= Immaculée Birhaheka =

Congolese human rights activist

Immaculée Birhaheka (born 1960) is a human rights activist from Democratic Republic of Congo. She is co-founder and president of the women's rights organization Promotion et Appui aux Initiatives Feminines (PAIF) which works to combat sexual violence and increase the participation of women in civic life.

== Early life and education ==
Birhaheka was born in a rural part of South Kivu in 1960. She studied rural development as a college student in Bukavu. Her interest in improving the lives of women first began while working on a nutrition study looking at the types of labor done by rural women. This area of study would become the subject of her college thesis.

After witnessing the marginalization of women in Congolese society, both in the rural communities she studied and in her own experiences of higher education, Birhaheka began speaking up in favor of women's rights.

== Career ==
Birhaheka began working for an NGO after completing her university studies. She was hired to work on gender issues as part of their women's department, but encountered the same patriarchal culture within the organization itself. After working on behalf of several other NGOs, and becoming frustrated with the way women were universally sidelined, she and her colleagues decided to create a new NGO to focus specifically on women and women's rights. They founded PAIF, or Promotion et Appui aux Initiatives Feminines (Promotion and Support of Women's Initiatives) in Goma in 1992.

The initial mission of PAIF was to improve women's status in public life: to stop women from being relegated to housework and the home, and instead educate them and facilitate their participation in politics, the law, and human rightscauses. They began by working on water supply systems, to allow girls who would otherwise have to fetch water in the mornings to attend school. PAIF also worked to educate both men and women in rural communities about women's rights, using radio stations to promote "the inclusion of women as a development strategy".

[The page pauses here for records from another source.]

(** * StacApi: assembly of the STAC route table

    A shallow embedding of [stac_fastapi/api/app.py]: the attrs class
    [StacApi], its registration methods, [register_core],
    [add_health_check], [add_route_dependencies] and the post-init hook
    [__attrs_post_init__].

    Python objects that [StacApi] holds a reference to and mutates (the
    settings, the client, the FastAPI application and the router) live in
    a [Store] that the methods thread; the other attributes are plain data
    of the [StacApi] record.  A method is a computation in a small state
    and error monad over the store. *)

From Stdlib Require Import Ascii String List Bool Arith Lia Permutation.
Import ListNotations.
Open Scope string_scope.

Set Implicit Arguments.

(** ** Schemas, request models and endpoints *)

(** The pydantic response models imported by [app.py]. *)
Inductive ResponseModel : Type :=
| LandingPage
| ConformanceClasses
| Item
| ItemCollection
| Collections
| Collection
| Catalog
| Catalogs.

(** [response_class]: the two classes named in [app.py], and any other
    the caller configures. *)
Inductive ResponseClass : Type :=
| JSONResponse
| GeoJSONResponse
| CustomResponse (class_name : string).

(** A request model is a class; the embedding keeps its name and its
    declared fields (field name, declared type). *)
Record RequestModel : Type := {
  model_name : string;
  model_fields : list (string * string)
}.

(** The exports of [stac_fastapi.api.models] that [app.py] imports.  The
    module is not part of the embedded sources, so it is an interface:
    the five fixed request models, and [create_request_model], which
    either returns the class it builds or raises ([None]). *)
Record ModelsModule : Type := {
  EmptyRequest : RequestModel;
  ItemUri : RequestModel;
  CollectionUri : RequestModel;
  CatalogUri : RequestModel;
  ItemCollectionUri : RequestModel;
  create_request_model :
    string -> RequestModel -> option (list (option RequestModel)) ->
    option RequestModel
}.

(** The methods of the core client that [app.py] wraps. *)
Inductive ClientMethod : Type :=
| landing_page
| conformance
| get_item
| post_global_search
| get_global_search
| post_search
| get_search
| all_collections
| all_catalogs
| get_catalog_collections
| get_collection
| get_catalog
| item_collection.

(** A JSON object with string values, as an association list. *)
Definition JSON : Type := list (string * string).

(** A route handler: either [create_async_endpoint(client_method,
    request_model)], kept as the pair it is built from, or a coroutine
    without parameters written in place. *)
Inductive Endpoint : Type :=
| create_async_endpoint (func : ClientMethod) (request_model : RequestModel)
| coroutine (body : unit -> JSON).

(** [fastapi.params.Depends], identified by the callable it wraps. *)
Record Depends : Type := { dependency : string }.

(** A route scope of [route_dependencies]: a dict with a [path] and a
    [method] entry. *)
Record Scope : Type := { scope_path : string; scope_method : string }.

(** ** Routes *)

Module Route.

(** The keyword arguments of [add_api_route] that [app.py] passes,
    with the dependency chain and the tags of the route. *)
Record t : Type := {
  name : string;
  path : string;
  response_model : option ResponseModel;
  response_class : ResponseClass;
  response_model_exclude_unset : bool;
  response_model_exclude_none : bool;
  methods : list string;
  endpoint : Endpoint;
  dependencies : list Depends;
  tags : list string
}.

Definition with_path (r : t) (p : string) : t :=
  {| name := name r; path := p;
     response_model := response_model r;
     response_class := response_class r;
     response_model_exclude_unset := response_model_exclude_unset r;
     response_model_exclude_none := response_model_exclude_none r;
     methods := methods r; endpoint := endpoint r;
     dependencies := dependencies r; tags := tags r |}.

Definition with_tags (r : t) (l : list string) : t :=
  {| name := name r; path := path r;
     response_model := response_model r;
     response_class := response_class r;
     response_model_exclude_unset := response_model_exclude_unset r;
     response_model_exclude_none := response_model_exclude_none r;
     methods := methods r; endpoint := endpoint r;
     dependencies := dependencies r; tags := l |}.

Definition with_dependencies (r : t) (d : list Depends) : t :=
  {| name := name r; path := path r;
     response_model := response_model r;
     response_class := response_class r;
     response_model_exclude_unset := response_model_exclude_unset r;
     response_model_exclude_none := response_model_exclude_none r;
     methods := methods r; endpoint := endpoint r;
     dependencies := d; tags := tags r |}.

(** The (path, method) pairs a route answers. *)
Definition keys (r : t) : list (string * string) :=
  map (fun m => (path r, m)) (methods r).

End Route.

(** The (path, method) pairs of a route table, in table order. *)
Definition table_keys (routes : list Route.t) : list (string * string) :=
  flat_map Route.keys routes.

(** ** Extensions, settings and client *)

Module ApiExtension.

(** Modelled from the spec: the class [ApiExtension] of
    [stac_fastapi.types.extension] is not among the embedded sources.
    An extension carries its conformance URIs, an optional request
    mixin ([GET], [None] on the base class) and a registration hook;
    the hook adds whole new routes to the application and is kept as
    the list of routes it adds.  [mro] lists the names of the classes
    of the instance's type, most derived first, so that [isinstance] is
    membership.  [default_includes] is the attribute [app.py] reads on
    the fields extension. *)
Record t : Type := {
  mro : list string;
  conformance_classes : list string;
  GET : option RequestModel;
  default_includes : list string;
  register : list Route.t
}.

End ApiExtension.

Definition isinstance (ext : ApiExtension.t) (cls : string) : bool :=
  existsb (String.eqb cls) (ApiExtension.mro ext).

(** Truth value of [get_extension]'s result: [None] is false, and an
    extension instance is true (the classes define neither [__bool__]
    nor [__len__]). *)
Definition truthy (ext : option ApiExtension.t) : bool :=
  match ext with Some _ => true | None => false end.

Definition FieldsExtension : string := "FieldsExtension".
Definition CollectionSearchExtension : string := "CollectionSearchExtension".
Definition TokenPaginationExtension : string := "TokenPaginationExtension".

Module ApiSettings.

(** The two settings [app.py] reads or writes after construction. *)
Record t : Type := {
  enable_response_models : bool;
  default_includes : list string
}.

Definition with_default_includes (s : t) (l : list string) : t :=
  {| enable_response_models := enable_response_models s;
     default_includes := l |}.

End ApiSettings.

Module Client.

(** The attributes that assembly injects into the core client. *)
Record t : Type := {
  extensions : list ApiExtension.t;
  stac_version : string;
  title : string;
  description : string
}.

End Client.

(** ** Router and application *)

Module APIRouter.

Record t : Type := {
  prefix : string;
  routes : list Route.t
}.

(** [APIRouter.add_api_route]: the route is stored under the router's
    prefix, at the end of [routes]; nothing is compared with the
    routes already there. *)
Definition add_api_route (rt : t) (r : Route.t) : t :=
  {| prefix := prefix rt;
     routes := routes rt ++ [Route.with_path r (prefix rt ++ Route.path r)] |}.

(** [str.endswith("/")] *)
Fixpoint ends_with_slash (p : string) : bool :=
  match p with
  | EmptyString => false
  | String c EmptyString => Ascii.eqb c "/"%char
  | String _ rest => ends_with_slash rest
  end.

(** The assertions of [APIRouter(prefix=...)]: a prefix that is not empty
    must start with [/] and must not end with [/]. *)
Definition prefix_accepted (p : string) : bool :=
  match p with
  | EmptyString => true
  | _ => String.prefix "/" p && negb (ends_with_slash p)
  end.

(** [APIRouter(prefix=...)]: a router without routes, or [None] when an
    assertion on the prefix fails. *)
Definition new (p : string) : option t :=
  if prefix_accepted p then Some {| prefix := p; routes := [] |} else None.

End APIRouter.

Module FastAPI.

Record t : Type := {
  routes : list Route.t;
  state_settings : option ApiSettings.t;
  state_router_prefix : option string;
  user_middleware : list string;
  exception_handlers : list (string * nat);
  openapi_customized : bool
}.

Definition with_routes (a : t) (l : list Route.t) : t :=
  {| routes := l;
     state_settings := state_settings a;
     state_router_prefix := state_router_prefix a;
     user_middleware := user_middleware a;
     exception_handlers := exception_handlers a;
     openapi_customized := openapi_customized a |}.

Definition with_state_settings (a : t) (s : ApiSettings.t) : t :=
  {| routes := routes a;
     state_settings := Some s;
     state_router_prefix := state_router_prefix a;
     user_middleware := user_middleware a;
     exception_handlers := exception_handlers a;
     openapi_customized := openapi_customized a |}.

Definition with_state_router_prefix (a : t) (p : string) : t :=
  {| routes := routes a;
     state_settings := state_settings a;
     state_router_prefix := Some p;
     user_middleware := user_middleware a;
     exception_handlers := exception_handlers a;
     openapi_customized := openapi_customized a |}.

Definition with_exception_handlers (a : t) (h : list (string * nat)) : t :=
  {| routes := routes a;
     state_settings := state_settings a;
     state_router_prefix := state_router_prefix a;
     user_middleware := user_middleware a;
     exception_handlers := h;
     openapi_customized := openapi_customized a |}.

Definition with_openapi (a : t) : t :=
  {| routes := routes a;
     state_settings := state_settings a;
     state_router_prefix := state_router_prefix a;
     user_middleware := user_middleware a;
     exception_handlers := exception_handlers a;
     openapi_customized := true |}.

(** [add_middleware] puts the class in front of the middleware stack. *)
Definition add_middleware (a : t) (m : string) : t :=
  {| routes := routes a;
     state_settings := state_settings a;
     state_router_prefix := state_router_prefix a;
     user_middleware := m :: user_middleware a;
     exception_handlers := exception_handlers a;
     openapi_customized := openapi_customized a |}.

(** [include_router]: every route of the router is added, in order, at
    the end of the application's routes, with the given tags in front
    of its own. *)
Definition include_router (a : t) (rt : APIRouter.t) (tags : list string) : t :=
  with_routes a
    (routes a ++
     map (fun r => Route.with_tags r (tags ++ Route.tags r)) (APIRouter.routes rt)).

End FastAPI.

Module Routes.

(** Modelled from the spec: the selector matching of
    [add_route_dependencies] ([stac_fastapi.api.routes], not among the
    embedded sources).  The path template and the method of the route
    are compared with the selector, exactly. *)
Definition scope_matches (s : Scope) (r : Route.t) : bool :=
  String.eqb (scope_path s) (Route.path r)
  && existsb (String.eqb (scope_method s)) (Route.methods r).

(** Modelled from the spec: one selector of [add_route_dependencies]
    (not among the embedded sources) against one route; a match puts
    the dependencies after those the route has. *)
Definition add_scope_dependencies (dependencies : list Depends)
    (r : Route.t) (s : Scope) : Route.t :=
  if scope_matches s r
  then Route.with_dependencies r (Route.dependencies r ++ dependencies)
  else r.

(** Modelled from the spec: [add_route_dependencies] of
    [stac_fastapi.api.routes] (not among the embedded sources): every
    route is compared with every selector, in selector order. *)
Definition add_route_dependencies (routes : list Route.t)
    (scopes : list Scope) (dependencies : list Depends) : list Route.t :=
  map (fun r => fold_left (add_scope_dependencies dependencies) scopes r) routes.

End Routes.

(** Modelled from the spec: [add_exception_handlers] of
    [stac_fastapi.api.errors] is not among the embedded sources; it
    installs the exception policy table on the application. *)
Definition add_exception_handlers (a : FastAPI.t)
    (status_codes : list (string * nat)) : FastAPI.t :=
  FastAPI.with_exception_handlers a status_codes.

PAIF later broadened its mission to include advocacy on behalf of victims of sexual violence. In the aftermath of the Rwandan genocide in 1994, as conflict escalated in the region, Birhaheka became aware of the prevalence of victims of wartime sexual violence among the displaced persons she was working with. She worked to raise awareness of rape as a tactic of war, and to support survivors. PAIF began to provide legal and medical support, especially for those who have been disowned by their families, and to operate a safe house in Goma.

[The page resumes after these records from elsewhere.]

(** * EVI time series over Sentinel-2 imagery: a model of [A4/geoFunctions.py]

    The script is a client of the Earth Engine service.  The Python
    functions are embedded as Rocq functions; the engine they call is an
    in-memory reference model whose spatial machinery (geometry
    intersection, region statistics, reducers) stays abstract in the class
    [Engine]. *)

From stdpp Require Import gmap strings list.
From Stdlib Require Import QArith Qround Ascii.

Local Open Scope string_scope.
Local Open Scope Z_scope.

(** ** Python values, exceptions and results *)

(** The exceptions the script can see: the two [ValueError]s it raises
    itself, the [KeyError] of a failed dict subscript, and the
    [ee.EEException] of the client library. *)
Inductive exn : Type :=
| ValueError (msg : string)
| KeyError (key : string)
| EEException (msg : string).

Inductive pyresult (A : Type) : Type :=
| Ok (a : A)
| Raise (e : exn).
Arguments Ok {A} a.
Arguments Raise {A} e.

#[global] Instance pyresult_ret : MRet pyresult := @Ok.
#[global] Instance pyresult_bind : MBind pyresult := fun A B f r =>
  match r with
  | Ok a => f a
  | Raise e => Raise e
  end.

(** JSON scalars as Python sees them: [None], a number, a string. *)
Inductive pyval : Type :=
| PNone
| PNum (q : Q)
| PStr (s : string).

(** ** Calendar dates

    The service keeps instants as milliseconds since 1970-01-01 UTC and
    pandas as nanoseconds; both exchange the text form YYYY-MM-DD.  Days
    are converted with the usual proleptic Gregorian era arithmetic. *)

Definition days_from_civil (y m d : Z) : Z :=
  let y := if m <=? 2 then y - 1 else y in
  let era := y / 400 in
  let yoe := y - era * 400 in
  let mp := if 2 <? m then m - 3 else m + 9 in
  let doy := (153 * mp + 2) / 5 + d - 1 in
  let doe := yoe * 365 + yoe / 4 - yoe / 100 + doy in
  era * 146097 + doe - 719468.

Definition civil_from_days (z : Z) : Z * Z * Z :=
  let z := z + 719468 in
  let era := z / 146097 in
  let doe := z - era * 146097 in
  let yoe := (doe - doe / 1460 + doe / 36524 - doe / 146096) / 365 in
  let doy := doe - (365 * yoe + yoe / 4 - yoe / 100) in
  let mp := (5 * doy + 2) / 153 in
  let d := doy - (153 * mp + 2) / 5 + 1 in
  let m := if mp <? 10 then mp + 3 else mp - 9 in
  let y := yoe + era * 400 in
  (if m <=? 2 then y + 1 else y, m, d).

Definition is_leap (y : Z) : bool :=
  (y mod 4 =? 0) && (negb (y mod 100 =? 0) || (y mod 400 =? 0)).

Definition days_in_month (y m : Z) : Z :=
  if m =? 2 then (if is_leap y then 29 else 28)
  else if (m =? 4) || (m =? 6) || (m =? 9) || (m =? 11) then 30
  else 31.

Definition digit_of_ascii (c : ascii) : option Z :=
  let n := Z.of_nat (nat_of_ascii c) in
  if (48 <=? n) && (n <=? 57) then Some (n - 48) else None.

Fixpoint number_of_digits (acc : Z) (s : string) : option Z :=
  match s with
  | EmptyString => Some acc
  | String c rest =>
      match digit_of_ascii c with
      | Some d => number_of_digits (10 * acc + d) rest
      | None => None
      end
  end.

(** The fields of a ten-character [YYYY-MM-DD] text, when it names a day. *)
Definition parse_ymd (s : string) : option (Z * Z * Z) :=
  if negb (Nat.eqb (String.length s) 10) then None
  else if negb (String.eqb (String.substring 4 1 s) "-" && String.eqb (String.substring 7 1 s) "-") then None
  else
    match number_of_digits 0 (String.substring 0 4 s),
          number_of_digits 0 (String.substring 5 2 s),
          number_of_digits 0 (String.substring 8 2 s) with
    | Some y, Some m, Some d =>
        if (1 <=? m) && (m <=? 12) && (1 <=? d) && (d <=? days_in_month y m)
        then Some (y, m, d) else None
    | _, _, _ => None
    end.

Definition ascii_of_digit (d : Z) : ascii :=
  ascii_of_nat (Z.to_nat (48 + d mod 10)).

(** [n] written with exactly [width] decimal digits (the low ones). *)
Fixpoint zero_pad (width : nat) (n : Z) (acc : string) : string :=
  match width with
  | O => acc
  | S w => zero_pad w (n / 10) (String (ascii_of_digit n) acc)
  end.
Lemma update_row_length (i : nat) (f : list pyval -> list pyval) (rs : list (list pyval)) :
  length (update_row i f rs) = length rs.
Proof. revert i; induction rs as [|r rs IH]; intros [|i]; simpl; auto. Qed.

Lemma update_row_Forall2 (R : list pyval -> list pyval -> Prop)
      (f : list pyval -> list pyval) (i : nat) (l l' : list (list pyval)) :
  (forall a b, R a b -> R a (f b)) ->
  Forall2 R l l' -> Forall2 R l (update_row i f l').
Proof.
  intros Hf H. revert i. induction H as [|a b l l' Hab H IH]; intros i.
  - destruct i; constructor.
  - destruct i; simpl; constructor; auto.
Qed.

Lemma extends_set_nth (n k : nat) (v : pyval) (r r' : list pyval) :
  extends n r r' -> extends n r (set_nth (n + k) v r').
Proof.
  intros (Hn & o & -> & Ho). split; [assumption|].
  exists (set_nth k v o). rewrite <- Hn, set_nth_behind.
  split; [reflexivity | now rewrite set_nth_length].
Qed.

(** [result_df.at[idx, col] = v] for one of the four columns keeps the
    shape of the frame. *)
Lemma set_at_shaped (df rdf : DataFrame) (idx : nat) (col : pystr) (v : pyval) :
  shaped df rdf -> In col output_columns -> ~ In col (columns df) ->
  shaped df (set_at rdf idx col v).
Proof.
  intros [Hc Hr] Hin Hnot. unfold set_at. rewrite Hc, index_of_behind by exact Hnot.
  destruct (@index_of_present col output_columns Hin) as (k & -> & _). simpl.
  split; [reflexivity|]. simpl. apply update_row_Forall2; [|exact Hr].
  intros a b. apply extends_set_nth.
Qed.

Lemma store_result_shaped (df : DataFrame) (outcome : dict) (idx : nat) (cols : list pystr) :
  (forall c, In c output_columns -> ~ In c (columns df)) ->
  (forall c, In c cols -> In c output_columns) ->
  (forall c, In c cols -> exists v, dict_lookup outcome c = Some v) ->
  forall rdf, shaped df rdf ->
  exists rdf', store_result cols outcome idx rdf = inr rdf' /\ shaped df rdf'.
Proof.
  intros Hfresh. induction cols as [|c cols IH]; intros Hsub Hkeys rdf Hs.
  - now exists rdf.
  - simpl. destruct (Hkeys c (or_introl eq_refl)) as [v ->].
    apply IH.
    + intros c' Hc'. apply Hsub. now right.
    + intros c' Hc'. apply Hkeys. now right.
    + apply set_at_shaped; [assumption | apply Hsub; now left | apply Hfresh, Hsub; now left].
Qed.
Lemma SFadd_plus (x y : spec_float) :
  SFplus x -> SFnonneg y -> SFplus (SFadd prec emax x y).
Proof.
  intros [Hx Nx] Hy.
  destruct Hx as [sx| |mx ex], Hy as [sy| |my ey]; cbn;
    try (split; [constructor | discriminate]).
  - destruct sx; [congruence|].
    destruct sy; split; try constructor; discriminate.
  - unfold binary_normalize.
    destruct (shl_align mx ex (Z.min ex ey)) as [a ?],
             (shl_align my ey (Z.min ex ey)) as [b ?].
    cbn [fst cond_Zopp]. change (Z.pos a + Z.pos b)%Z with (Z.pos (a + b)).
    unfold binary_round. destruct (shl_align _ _ _) as [mz ez].
    apply binary_round_aux_plus. lia.
Qed.

(** [a || 0] is [a] for a non-negative [a] that is not [-0]. *)
Lemma plusZero_or (a : number) :
  plusZero a -> (if truthyNumber a then a else 0%float) = a.
Proof.
  intros [Ha Na]. unfold truthyNumber, is_nan, is_zero.
  rewrite !FloatAxioms.eqb_spec. change (Prim2SF zero) with (S754_zero false).
  destruct (Prim2SF a) as [s|s| |s m e] eqn:E; inversion Ha; subst.
  - destruct s; [congruence|]. cbn. apply Prim2SF_inj. now rewrite E.
  - reflexivity.
  - unfold SFeqb at 1. unfold SFcompare.
    rewrite Z.compare_refl, Pos.compare_cont_refl. reflexivity.
Qed.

The organization also advocated for greater enforcement and prosecution of rape as a crime. In 2006 PAIF successfully campaigned for reform in the DRC's laws pertaining to rape, including increased penalties for perpetrators. Amid ongoing violence in the region, Birhaheka and PAIF continue to raise awareness of issues like sexual exploitation of minors.

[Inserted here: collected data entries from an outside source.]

(** The opening shared by [turn_on], [turn_off], [toggle] and
    [set_brightness]: ping, and connect when the ping does not report a
    connection. *)
Definition ensure_connected : M DaemonSt (http unit) :=
  ping <-! send_to_daemon [("cmd", PStr "ping")] ;;
  if negb (truthy (dict_get "connected" ping)) then
    connect <-! send_to_daemon [("cmd", PStr "connect")] ;;
    if negb (truthy (dict_get "ok" connect)) then
      ret (HTTPException 503 (PStr "Failed to connect to bulb"))
    else ret (Http200 tt)
  else ret (Http200 tt).

(** [StatusResponse(...)], with every field of the model. *)
Definition StatusResponse (ok power brightness connected error : pyval) : dict :=
  [("ok", ok); ("power", power); ("brightness", brightness);
   ("connected", connected); ("error", error)].

Definition get_status : M DaemonSt (http dict) :=
  ping <-! send_to_daemon [("cmd", PStr "ping")] ;;
  _ <-! (if negb (truthy (dict_get "connected" ping)) then
           _ <-! send_to_daemon [("cmd", PStr "connect")] ;; ret (Http200 tt)
         else ret (Http200 tt)) ;;
  result <-! send_to_daemon [("cmd", PStr "status")] ;;
  ret (Http200 (StatusResponse
                  (dict_get_default "ok" result (PBool false))
                  (dict_get "power" result)
                  (dict_get "brightness" result)
                  (dict_get_default "ok" result (PBool false))
                  (dict_get "error" result))).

Because of her work on behalf of women and survivors of sexual violence, Birhaheka received death threats from within the government and from militia groups. She was detained twice by the Congolese Intelligence Service.

== Awards ==
Immaculée Birhaheka was a recipient of the 2000 Martin Ennals Award for human rights defenders.

She received the 2006 Democracy Award from the National Endowment for Democracy (NED).